Quote every line from the top of the listing down to and including the line that contains "-> Prop) (l".

## Records supplied
----
(* ===== verification/IceSessionInv.v ===== *)
(** Invariants of the ICE session: what every handler keeps. *)
From stdpp Require Import base list gmap sets strings.
From Stdlib Require Import ZArith Lia.
From S2P Require Import Prelude Wire GoFmt GoSlice StunTypes StunMessage StunBuild StunAttrs.
From S2P Require Import StunAddr StunIntegrity Turn NetAddr IceCandidate IceChecklist IceSession.
Open Scope Z_scope.

(** * Persistence

    A check keeps its pair, and its state only rises; candidates do not change;
    the result only rises; events are only added. *)
Record check_rises (c c' : check) : Prop := {
  cr_local : localCandidate c' = localCandidate c;
  cr_remote : remoteCandidate c' = remoteCandidate c;
  cr_key : key c' = key c;
  cr_priority : priority c' = priority c;
  cr_state : (state_rank (state c) <= state_rank (state c'))%nat
}.
#[export] Instance check_rises_preorder : PreOrder check_rises.
Proof. split; [by split|]. intros ? ? ? [] []. split; try congruence. lia. Qed.

(** Every element of the one list is related to that of the other in its place,
    which may be longer. *)
Definition extends {A} (R : A -> A -> Prop) (l l' : list A) : Prop :=
  forall i x, l !! i = Some x -> exists x', l' !! i = Some x' /\ R x x'.
#[export] Instance extends_preorder {A} (R : A -> A -> Prop) `{!PreOrder R} : PreOrder (extends R).
Proof.
  split; [intros l i x Hx; by exists x|].
  intros l1 l2 l3 H1 H2 i x Hx. destruct (H1 i x Hx) as (y & Hy & ?).
  destruct (H2 i y Hy) as (z & Hz & ?). exists z. split; [done|]. by etrans.
Qed.
Lemma extends_app {A} (R : A -> A -> Prop) `{!PreOrder R} l k : extends R l (l ++ k).
Proof. intros i x Hx. exists x. split; [by apply lookup_app_l_Some|done]. Qed.
Lemma extends_insert {A} (R : A -> A -> Prop) `{!PreOrder R} l i y :
  (forall x, l !! i = Some x -> R x y) -> extends R l (<[i := y]> l).
Proof.
  intros HR j x Hx. destruct (decide (j = i)) as [->|Hne].
  - exists y. split; [|by apply HR]. apply list_lookup_insert_eq. by eapply lookup_lt_Some.
  - exists x. split; [by rewrite list_lookup_insert_ne|done].
Qed.

Definition is_notify (e : event) : bool := match e with EvNotify _ => true | _ => false end.
Definition notified (s : session) : nat := length (filter is_notify (events s)).

Record quiet (s s' : session) : Prop := {
  qu_checks : extends check_rises (allChecks s) (allChecks s');
  qu_cands : extends eq (cands s) (cands s');
  qu_result : (result_rank (completeResult s) <= result_rank (completeResult s'))%nat;
  qu_events : events s `suffix_of` events s';
  qu_password : rxPassword s' = rxPassword s;
  qu_tie : tieBreaker s' = tieBreaker s;
  qu_role : role s' = role s;
  qu_notified : notified s' = notified s
}.
#[export] Instance quiet_preorder : PreOrder quiet.
Proof.
  split; [by split|]. intros ? ? ? [] []. split; [by etrans|by etrans|lia|by etrans|congruence..].
Qed.

(** The upper layer hears of the end at most once. *)
Record advances (s s' : session) : Prop := {
  ad_checks : extends check_rises (allChecks s) (allChecks s');
  ad_cands : extends eq (cands s) (cands s');
  ad_result : (result_rank (completeResult s) <= result_rank (completeResult s'))%nat;
  ad_events : events s `suffix_of` events s';
  ad_password : rxPassword s' = rxPassword s;
  ad_tie : tieBreaker s' = tieBreaker s;
  ad_role : role s' = role s;
  ad_notified : notified s' = notified s \/
    (notified s' = S (notified s) /\ (result_rank (completeResult s) < 2)%nat /\
     (2 <= result_rank (completeResult s'))%nat)
}.
#[export] Instance advances_preorder : PreOrder advances.
Proof.
  split; [split; try done; by left|].
  intros ? ? ? [] []. split; [by etrans|by etrans|lia|by etrans|congruence|congruence|congruence|].
  naive_solver lia.
Qed.
Lemma quiet_advances s s' : quiet s s' -> advances s s'.
Proof. intros []. split; try done. by left. Qed.

(** The same where the role may change. *)
Definition evolves (s s' : session) : Prop := exists r, advances (set_role r s) s'.
Lemma advances_set_role r s s' : advances s s' -> advances (set_role r s) (set_role r s').
Proof. by intros []. Qed.
Lemma set_role_same s : set_role (role s) s = s.
Proof. by destruct s. Qed.
#[export] Instance evolves_preorder : PreOrder evolves.
Proof.
  split; [intros s; exists (role s); by rewrite set_role_same|].
  intros s1 s2 s3 [r H1] [r' H2]. exists r'. etrans; [|exact H2].
  by apply (advances_set_role r') in H1.
Qed.
Lemma advances_evolves s s' : advances s s' -> evolves s s'.
Proof. intros Ha. exists (role s). by rewrite set_role_same. Qed.

(** * The primitives *)

Lemma keeps_check_of {R} `{!PreOrder R} i : keeps R (check_of i).
Proof. intros s. unfold check_of. by destruct (allChecks s !! i). Qed.
Lemma keeps_cand_of {R} `{!PreOrder R} i : keeps R (cand_of i).
Proof. intros s. unfold cand_of. by destruct (cands s !! i). Qed.
#[export] Hint Resolve keeps_check_of keeps_cand_of : keeps.

Lemma keeps_for_each {R} `{!PreOrder R} {A} (l : list A) body :
  (forall x, x ∈ l -> keeps R (body x)) -> keeps R (for_each l body).
Proof.
  induction l as [|x l IH]; intros Hb; [apply keeps_ret|]. cbn [for_each].
  apply keeps_bind; [apply Hb; set_solver|]. intros _. apply IH. set_solver.
Qed.
Lemma keeps_find_first {R} `{!PreOrder R} {A} (p : A -> SM bool) l :
  (forall x, x ∈ l -> keeps R (p x)) -> keeps R (find_first p l).
Proof.
  induction l as [|x l IH]; intros Hb; [apply keeps_ret|]. cbn [find_first].
  apply keeps_bind; [apply Hb; set_solver|]. intros [].
  - apply keeps_ret.
  - apply IH. set_solver.
Qed.
#[export] Hint Extern 1 (keeps _ (for_each _ _)) =>
  apply keeps_for_each; intros ? _; keeps_walk : keeps.
#[export] Hint Extern 1 (keeps _ (find_first _ _)) =>
  apply keeps_find_first; intros ? _; keeps_walk : keeps.

(** Setters of fields that the relation does not speak of. *)
Lemma quiet_set (f : session -> session) :
  (forall s, allChecks (f s) = allChecks s /\ cands (f s) = cands s /\
     completeResult (f s) = completeResult s /\ events (f s) = events s /\
     rxPassword (f s) = rxPassword s /\ tieBreaker (f s) = tieBreaker s /\ role (f s) = role s) ->
  keeps (E := stop) quiet (st_modify f).
Proof.
  intros Hf. apply keeps_modify. intros s. destruct (Hf s) as (H1 & H2 & H3 & H4 & H5 & H6 & H7).
  split; rewrite ?H1, ?H2, ?H3, ?H4; try done. unfold notified. by rewrite H4.
Qed.
#[export] Hint Extern 1 (keeps quiet (st_modify _)) =>
  apply quiet_set; intros; by split_and! : keeps.

Lemma emit_quiet e : is_notify e = false -> keeps quiet (emit e).
Proof.
  intros He. apply keeps_modify. intros s. split; try done; cbn [events set_events].
  - by apply suffix_cons_r.
  - unfold notified. cbn [events set_events]. by rewrite filter_cons, He.
Qed.
#[export] Hint Extern 1 (keeps quiet (emit _)) => apply emit_quiet; reflexivity : keeps.

Lemma new_check_quiet c : keeps quiet (new_check c).
Proof. intros s. split; try done. apply extends_app, _. Qed.
Lemma new_cand_quiet c : keeps quiet (new_cand c).
Proof. intros s. split; try done. apply extends_app, _. Qed.
Lemma new_chan_quiet : keeps quiet new_chan.
Proof. intros s. by split. Qed.
Lemma send_chan_quiet ch m : keeps quiet (send_chan ch m).
Proof.
  intros s. unfold send_chan. destruct ch as [i|]; [|done]. destruct (chans s !! i) as [c|]; [|done].
  destruct (is_closed c); [done|]. by destruct (buf c).
Qed.
Lemma close_chan_quiet ch : keeps quiet (close_chan ch).
Proof.
  intros s. unfold close_chan. destruct ch as [i|]; [|done]. destruct (chans s !! i) as [c|]; [|done].
  by destruct (is_closed c).
Qed.
#[export] Hint Resolve new_check_quiet new_cand_quiet new_chan_quiet send_chan_quiet
  close_chan_quiet : keeps.

(** Writing a check that was read before. *)
Lemma put_check_quiet i c c' s :
  allChecks s !! i = Some c -> check_rises c c' -> quiet s (set_allChecks (<[i := c']> (allChecks s)) s).
Proof.
  intros Hc Hr. split; try done. apply extends_insert; [apply _|]. intros x Hx.
  by assert (x = c) as -> by congruence.
Qed.
Lemma read_check_keeps {R} `{!PreOrder R} {A} i (k : check -> SM A) :
  (forall s c, allChecks s !! i = Some c -> R s (k c s).1) -> keeps R (let! c := check_of i in k c).
Proof.
  intros Hk s. unfold st_bind, check_of. destruct (allChecks s !! i) as [c|] eqn:Hc; [|done].
  by apply Hk.
Qed.
Lemma put_check_then {A} i c c' (k : SM A) s :
  allChecks s !! i = Some c -> check_rises c c' -> keeps quiet k ->
  quiet s ((put_check i c';;; k) s).1.
Proof. intros Hc Hr Hk. etrans; [exact (put_check_quiet i c c' s Hc Hr)|exact (Hk _)]. Qed.

Lemma update_nominated_quiet i f : keeps quiet (update_nominated i f).
Proof.
  apply read_check_keeps. intros s c Hc. apply (put_check_quiet i c); [done|by split].
Qed.
#[export] Hint Resolve update_nominated_quiet : keeps.

Lemma finishOneCheck_quiet i : keeps quiet (finishOneCheck i).
Proof. unfold finishOneCheck. keeps_walk. Qed.
#[export] Hint Resolve finishOneCheck_quiet : keeps.

Lemma changeCheckState_quiet i st err : keeps quiet (changeCheckState i st err).
Proof.
  apply read_check_keeps. intros s c Hc.
  destruct (Nat.leb_spec (state_rank st) (state_rank (state c))) as [|Hlt]; [done|].
  apply (put_check_then i c); [done| |keeps_walk]. split; try done. cbn. lia.
Qed.
#[export] Hint Resolve changeCheckState_quiet : keeps.

Lemma cancelOneCheck_quiet i : keeps quiet (cancelOneCheck i).
Proof. unfold cancelOneCheck. keeps_walk. Qed.
Lemma retryOneCheck_quiet i : keeps quiet (retryOneCheck i).
Proof. unfold retryOneCheck. keeps_walk. Qed.
Lemma changeCompleteResult_quiet r : keeps quiet (changeCompleteResult r).
Proof.
  unfold changeCompleteResult. apply keeps_get_bind; intros s.
  destruct (Nat.leb_spec (result_rank r) (result_rank (completeResult s))); [done|].
  split; try done. cbn. lia.
Qed.
#[export] Hint Resolve cancelOneCheck_quiet retryOneCheck_quiet changeCompleteResult_quiet : keeps.

Lemma markValidAndNonimated_quiet i : keeps quiet (markValidAndNonimated i).
Proof. unfold markValidAndNonimated, better. keeps_walk. Qed.
Lemma on_sock_quiet srv f : (forall k, keeps quiet (f k)) -> keeps quiet (on_sock srv f).
Proof. intros Hf. unfold on_sock, nil_deref. destruct srv as [[| |]|]; auto; keeps_walk. Qed.
#[export] Hint Resolve markValidAndNonimated_quiet : keeps.
#[export] Hint Extern 1 (keeps _ (on_sock _ _)) => apply on_sock_quiet; intros ?; keeps_walk : keeps.
Lemma sendStunMessageAsync_quiet srv from to raw : keeps quiet (sendStunMessageAsync srv from to raw).
Proof. unfold sendStunMessageAsync. keeps_walk. Qed.
Lemma FinishNegotiation_quiet mode srv : keeps quiet (FinishNegotiation mode srv).
Proof. unfold FinishNegotiation. keeps_walk. Qed.
Lemma closeUselessServerSock_quiet : keeps quiet closeUselessServerSock.
Proof. unfold closeUselessServerSock. keeps_walk. Qed.
#[export] Hint Resolve sendStunMessageAsync_quiet FinishNegotiation_quiet
  closeUselessServerSock_quiet : keeps.

(** * Completion

    [loud s s']: quiet, and a notification of the upper layer last. *)
Definition loud (s s' : session) : Prop :=
  exists m r, quiet s m /\ s' = set_events (EvNotify r :: events m) m.

(** Once the result is final, the call is quiet, or loud where [P] allows it. *)
Definition tail {A} (P : Prop) (c : SM A) : Prop := forall s,
  (2 <= result_rank (completeResult s))%nat -> quiet s (c s).1 \/ (P /\ loud s (c s).1).
(** C17: The decoder ends on every list of lines: none of its loops runs out of
    its fuel (a session of n lines takes n + 1 rounds of each loop, and a section
    that was entered is left behind a later line), and the [default] of
    [decodeField], a panic, is never reached, since [isExpected] refuses other
    types first.  It can only panic at a repeat line, for want of a timing or at
    an empty sub-field, or at a time zone line with an empty sub-field: a session
    without these lines always gives a message or an error. *)
Theorem Decode_total (s : Session) :
  (forall p, (decode_message s).2 = Panic p -> session_panics s p) /\
  (decode_message s).2 <> Panic OutOfFuel /\
  (decode_message s).2 <> Panic (PanicCall (bs "unexpected field")) /\
  (Forall (fun l => LType l <> TypeRepeatTimes /\ LType l <> TypeTimeZones) s ->
   is_panic (decode_message s).2 = false).
Proof.
  assert (forall p, (decode_message s).2 = Panic p -> session_panics s p) as H.
  { intros p. unfold decode_message, Decoder_Decode, sdp_decodeSession. unfold st_bind at 1, on_decoder, st_modify.
    unfold st_bind at 1, the_decoder.
    pose proof (session_loop_ends (length s) (S (length s)) (set_d_section sectionSession 0 (NewDecoder s), zeroSdpMessage)
      ltac:(cbn; lia) ltac:(cbn; lia) ltac:(done) p) as H. cbn [fst snd d_s NewDecoder set_d_section] in *.
    by destruct (session_loop _ _ _). }
  split; [done|].
  assert (forall p, p <> PanicCall (bs "value should be positive") -> p <> IndexOutOfRange ->
            (decode_message s).2 <> Panic p) as Hno.
  { intros p H1 H2 Hp. by destruct (H p Hp) as (l & _ & [[_ ?]|[_ [? _]]]). }
  split; [by apply Hno|]. split; [by apply Hno|]. rewrite Forall_forall. intros Hf.
  destruct (decode_message s).2 as [a|e|p]; [done|done|].
  destruct (H p eq_refl) as (l & Hl & Hp). specialize (Hf l Hl) as [Hr Hz]. unfold line_panics in Hp. tauto.
Qed.

Definition early_repeat : Session := [mkLine TypeRepeatTimes (bs "7d 1h 0")].
Definition empty_interval_session : Session := [mkLine TypeTiming (bs "0 0"); mkLine TypeRepeatTimes (bs "7d  1h")].
Definition empty_offset_session : Session := [mkLine TypeTimeZones (bs "1 1h 2 ")].
Definition plain_session : Session := [mkLine TypeProtocolVersion (bs "0"); mkLine TypeTiming (bs "0 0")].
----
## Solved problem
(* ===== verification/IceSessionInv.v ===== *)
(** Invariants of the ICE session: what every handler keeps. *)
From stdpp Require Import base list gmap sets strings.
From Stdlib Require Import ZArith Lia.
From S2P Require Import Prelude Wire GoFmt GoSlice StunTypes StunMessage StunBuild StunAttrs.
From S2P Require Import StunAddr StunIntegrity Turn NetAddr IceCandidate IceChecklist IceSession.
Open Scope Z_scope.

(** * Persistence

    A check keeps its pair, and its state only rises; candidates do not change;
    the result only rises; events are only added. *)
Record check_rises (c c' : check) : Prop := {
  cr_local : localCandidate c' = localCandidate c;
  cr_remote : remoteCandidate c' = remoteCandidate c;
  cr_key : key c' = key c;
  cr_priority : priority c' = priority c;
  cr_state : (state_rank (state c) <= state_rank (state c'))%nat
}.
#[export] Instance check_rises_preorder : PreOrder check_rises.
Proof. split; [by split|]. intros ? ? ? [] []. split; try congruence. lia. Qed.

(** Every element of the one list is related to that of the other in its place,
    which may be longer. *)
Definition extends {A} (R : A -> A -> Prop) (l l' : list A) : Prop :=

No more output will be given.